* Assigned task
Look through the data below and extract, unchanged, the lines from the one that contains "None => Err" to the one that contains "Definition NewClient : res", both included.

* Data for processing
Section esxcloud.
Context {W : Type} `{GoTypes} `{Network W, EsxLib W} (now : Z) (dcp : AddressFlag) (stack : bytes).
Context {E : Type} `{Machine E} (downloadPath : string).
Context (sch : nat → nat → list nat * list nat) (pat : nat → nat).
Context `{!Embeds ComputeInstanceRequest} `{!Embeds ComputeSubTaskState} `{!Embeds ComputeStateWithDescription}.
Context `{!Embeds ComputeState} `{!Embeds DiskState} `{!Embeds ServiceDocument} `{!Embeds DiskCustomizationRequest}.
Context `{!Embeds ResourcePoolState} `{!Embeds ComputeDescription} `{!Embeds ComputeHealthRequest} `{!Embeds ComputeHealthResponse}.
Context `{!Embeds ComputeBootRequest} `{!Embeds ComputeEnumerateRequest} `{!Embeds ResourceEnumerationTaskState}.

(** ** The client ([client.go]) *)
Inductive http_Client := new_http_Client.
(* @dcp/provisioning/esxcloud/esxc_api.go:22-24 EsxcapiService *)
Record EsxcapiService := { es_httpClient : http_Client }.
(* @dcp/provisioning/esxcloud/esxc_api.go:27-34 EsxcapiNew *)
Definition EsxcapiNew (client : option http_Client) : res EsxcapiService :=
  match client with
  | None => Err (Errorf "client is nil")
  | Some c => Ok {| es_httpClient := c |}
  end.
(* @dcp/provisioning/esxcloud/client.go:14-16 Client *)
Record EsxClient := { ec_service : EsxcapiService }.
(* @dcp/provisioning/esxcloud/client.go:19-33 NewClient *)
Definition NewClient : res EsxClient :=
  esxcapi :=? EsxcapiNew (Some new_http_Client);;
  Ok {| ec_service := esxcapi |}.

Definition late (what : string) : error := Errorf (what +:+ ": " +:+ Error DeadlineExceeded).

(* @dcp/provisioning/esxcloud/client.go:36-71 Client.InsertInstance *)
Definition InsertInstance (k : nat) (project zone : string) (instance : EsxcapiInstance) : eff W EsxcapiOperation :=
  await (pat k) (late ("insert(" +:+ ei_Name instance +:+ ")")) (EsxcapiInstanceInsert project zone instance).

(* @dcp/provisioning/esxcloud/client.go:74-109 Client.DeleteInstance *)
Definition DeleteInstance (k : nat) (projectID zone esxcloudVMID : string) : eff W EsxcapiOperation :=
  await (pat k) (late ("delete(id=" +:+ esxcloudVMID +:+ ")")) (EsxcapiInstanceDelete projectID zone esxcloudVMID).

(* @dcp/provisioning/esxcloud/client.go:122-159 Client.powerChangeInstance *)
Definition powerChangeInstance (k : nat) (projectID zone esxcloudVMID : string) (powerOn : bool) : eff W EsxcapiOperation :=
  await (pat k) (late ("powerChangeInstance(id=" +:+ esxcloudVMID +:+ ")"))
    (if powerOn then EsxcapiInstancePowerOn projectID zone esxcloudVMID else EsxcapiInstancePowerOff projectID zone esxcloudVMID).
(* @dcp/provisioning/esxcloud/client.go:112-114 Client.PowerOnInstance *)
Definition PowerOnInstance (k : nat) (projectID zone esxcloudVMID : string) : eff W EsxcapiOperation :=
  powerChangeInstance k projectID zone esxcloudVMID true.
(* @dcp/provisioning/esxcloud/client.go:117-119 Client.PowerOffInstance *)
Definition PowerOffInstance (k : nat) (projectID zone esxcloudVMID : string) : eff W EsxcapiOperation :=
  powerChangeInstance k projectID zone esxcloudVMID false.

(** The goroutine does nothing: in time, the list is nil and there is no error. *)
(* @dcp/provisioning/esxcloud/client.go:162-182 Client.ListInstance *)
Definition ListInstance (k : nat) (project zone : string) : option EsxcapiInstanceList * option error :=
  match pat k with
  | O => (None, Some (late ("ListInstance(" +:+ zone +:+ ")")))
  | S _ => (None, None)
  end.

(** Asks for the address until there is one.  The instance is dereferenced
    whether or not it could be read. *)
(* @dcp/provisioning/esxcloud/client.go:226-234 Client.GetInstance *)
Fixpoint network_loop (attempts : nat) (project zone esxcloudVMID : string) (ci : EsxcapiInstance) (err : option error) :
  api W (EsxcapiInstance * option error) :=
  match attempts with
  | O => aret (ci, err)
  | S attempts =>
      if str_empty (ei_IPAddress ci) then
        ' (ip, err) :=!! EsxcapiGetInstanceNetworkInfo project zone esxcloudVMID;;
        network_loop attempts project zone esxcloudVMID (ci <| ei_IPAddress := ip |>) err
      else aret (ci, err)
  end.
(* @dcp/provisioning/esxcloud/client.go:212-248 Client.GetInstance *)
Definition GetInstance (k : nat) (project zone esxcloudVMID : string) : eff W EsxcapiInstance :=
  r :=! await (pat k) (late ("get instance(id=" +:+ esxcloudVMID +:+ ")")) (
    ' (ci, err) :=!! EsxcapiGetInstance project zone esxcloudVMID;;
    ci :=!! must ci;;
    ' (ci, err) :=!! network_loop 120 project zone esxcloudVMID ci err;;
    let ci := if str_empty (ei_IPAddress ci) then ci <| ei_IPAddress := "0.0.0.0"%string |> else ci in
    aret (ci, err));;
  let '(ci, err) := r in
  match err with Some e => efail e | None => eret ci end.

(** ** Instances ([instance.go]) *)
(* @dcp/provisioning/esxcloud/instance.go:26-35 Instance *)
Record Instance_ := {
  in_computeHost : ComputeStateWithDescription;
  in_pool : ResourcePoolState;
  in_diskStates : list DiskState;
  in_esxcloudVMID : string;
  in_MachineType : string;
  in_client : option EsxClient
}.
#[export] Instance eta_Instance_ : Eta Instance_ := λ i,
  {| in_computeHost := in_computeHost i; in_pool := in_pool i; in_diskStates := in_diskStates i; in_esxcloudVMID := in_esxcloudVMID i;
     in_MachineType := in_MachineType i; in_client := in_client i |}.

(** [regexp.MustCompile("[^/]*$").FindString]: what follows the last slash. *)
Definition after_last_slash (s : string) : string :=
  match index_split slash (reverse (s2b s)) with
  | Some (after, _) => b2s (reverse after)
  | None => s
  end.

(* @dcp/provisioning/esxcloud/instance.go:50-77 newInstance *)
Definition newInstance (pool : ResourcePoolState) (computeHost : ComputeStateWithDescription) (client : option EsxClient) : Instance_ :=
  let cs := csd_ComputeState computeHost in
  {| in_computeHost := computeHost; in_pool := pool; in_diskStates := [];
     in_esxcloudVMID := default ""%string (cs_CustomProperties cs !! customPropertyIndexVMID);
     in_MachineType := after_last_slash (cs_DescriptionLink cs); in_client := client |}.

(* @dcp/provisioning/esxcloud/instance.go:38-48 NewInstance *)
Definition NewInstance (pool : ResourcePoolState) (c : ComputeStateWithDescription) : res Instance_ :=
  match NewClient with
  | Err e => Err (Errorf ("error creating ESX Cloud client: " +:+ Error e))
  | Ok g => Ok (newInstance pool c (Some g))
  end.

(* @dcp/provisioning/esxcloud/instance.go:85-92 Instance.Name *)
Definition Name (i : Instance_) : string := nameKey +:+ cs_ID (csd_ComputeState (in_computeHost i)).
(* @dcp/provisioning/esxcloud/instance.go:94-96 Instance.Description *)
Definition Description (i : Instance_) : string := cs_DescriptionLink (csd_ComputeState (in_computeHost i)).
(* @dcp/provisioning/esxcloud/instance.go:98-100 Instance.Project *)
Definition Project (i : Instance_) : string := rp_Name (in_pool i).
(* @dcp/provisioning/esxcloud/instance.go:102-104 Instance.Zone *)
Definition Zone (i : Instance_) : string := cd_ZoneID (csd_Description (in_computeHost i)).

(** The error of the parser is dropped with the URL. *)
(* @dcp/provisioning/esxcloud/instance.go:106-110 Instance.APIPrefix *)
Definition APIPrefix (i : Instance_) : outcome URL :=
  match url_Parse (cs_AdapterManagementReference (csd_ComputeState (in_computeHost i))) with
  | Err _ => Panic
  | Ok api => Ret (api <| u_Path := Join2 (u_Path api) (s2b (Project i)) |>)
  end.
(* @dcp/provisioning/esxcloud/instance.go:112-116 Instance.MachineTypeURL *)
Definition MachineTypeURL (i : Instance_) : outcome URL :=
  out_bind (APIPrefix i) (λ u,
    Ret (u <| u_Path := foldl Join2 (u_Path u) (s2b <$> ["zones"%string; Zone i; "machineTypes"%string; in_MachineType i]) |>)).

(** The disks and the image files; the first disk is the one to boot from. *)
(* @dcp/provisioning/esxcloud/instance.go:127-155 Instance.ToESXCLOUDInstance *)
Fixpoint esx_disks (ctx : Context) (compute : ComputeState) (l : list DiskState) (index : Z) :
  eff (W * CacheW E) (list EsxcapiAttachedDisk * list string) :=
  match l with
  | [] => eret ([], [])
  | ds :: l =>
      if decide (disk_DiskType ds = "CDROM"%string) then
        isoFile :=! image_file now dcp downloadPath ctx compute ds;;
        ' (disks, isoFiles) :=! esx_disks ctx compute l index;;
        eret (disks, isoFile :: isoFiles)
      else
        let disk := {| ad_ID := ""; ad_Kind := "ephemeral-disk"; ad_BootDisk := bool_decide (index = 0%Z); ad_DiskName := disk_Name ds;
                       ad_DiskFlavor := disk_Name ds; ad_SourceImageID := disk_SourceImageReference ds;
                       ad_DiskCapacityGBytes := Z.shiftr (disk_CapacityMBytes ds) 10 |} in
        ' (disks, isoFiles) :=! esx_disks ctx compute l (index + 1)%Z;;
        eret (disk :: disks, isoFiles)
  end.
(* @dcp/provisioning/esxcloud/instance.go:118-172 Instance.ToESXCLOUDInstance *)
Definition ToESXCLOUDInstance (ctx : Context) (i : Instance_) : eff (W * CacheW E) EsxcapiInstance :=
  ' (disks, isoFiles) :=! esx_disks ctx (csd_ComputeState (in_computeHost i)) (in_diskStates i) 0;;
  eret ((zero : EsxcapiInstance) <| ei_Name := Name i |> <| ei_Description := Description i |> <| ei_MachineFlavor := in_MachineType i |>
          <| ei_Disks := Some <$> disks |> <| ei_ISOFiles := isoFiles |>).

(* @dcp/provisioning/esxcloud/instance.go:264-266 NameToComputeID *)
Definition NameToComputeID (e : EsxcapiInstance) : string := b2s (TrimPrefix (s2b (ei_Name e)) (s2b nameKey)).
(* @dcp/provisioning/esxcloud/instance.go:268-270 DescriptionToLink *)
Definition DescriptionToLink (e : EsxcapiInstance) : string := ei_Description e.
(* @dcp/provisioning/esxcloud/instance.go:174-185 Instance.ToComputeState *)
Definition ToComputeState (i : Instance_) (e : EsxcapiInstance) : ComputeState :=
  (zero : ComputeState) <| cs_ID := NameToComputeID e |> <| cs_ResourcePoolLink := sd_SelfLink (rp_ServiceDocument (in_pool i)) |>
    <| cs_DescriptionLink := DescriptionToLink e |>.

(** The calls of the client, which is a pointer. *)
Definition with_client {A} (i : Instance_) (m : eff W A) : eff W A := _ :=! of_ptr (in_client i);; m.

* Result
  | None => Err (Errorf "client is nil")
  | Some c => Ok {| es_httpClient := c |}
  end.
(* @dcp/provisioning/esxcloud/client.go:14-16 Client *)
Record EsxClient := { ec_service : EsxcapiService }.
(* @dcp/provisioning/esxcloud/client.go:19-33 NewClient *)
Definition NewClient : res EsxClient :=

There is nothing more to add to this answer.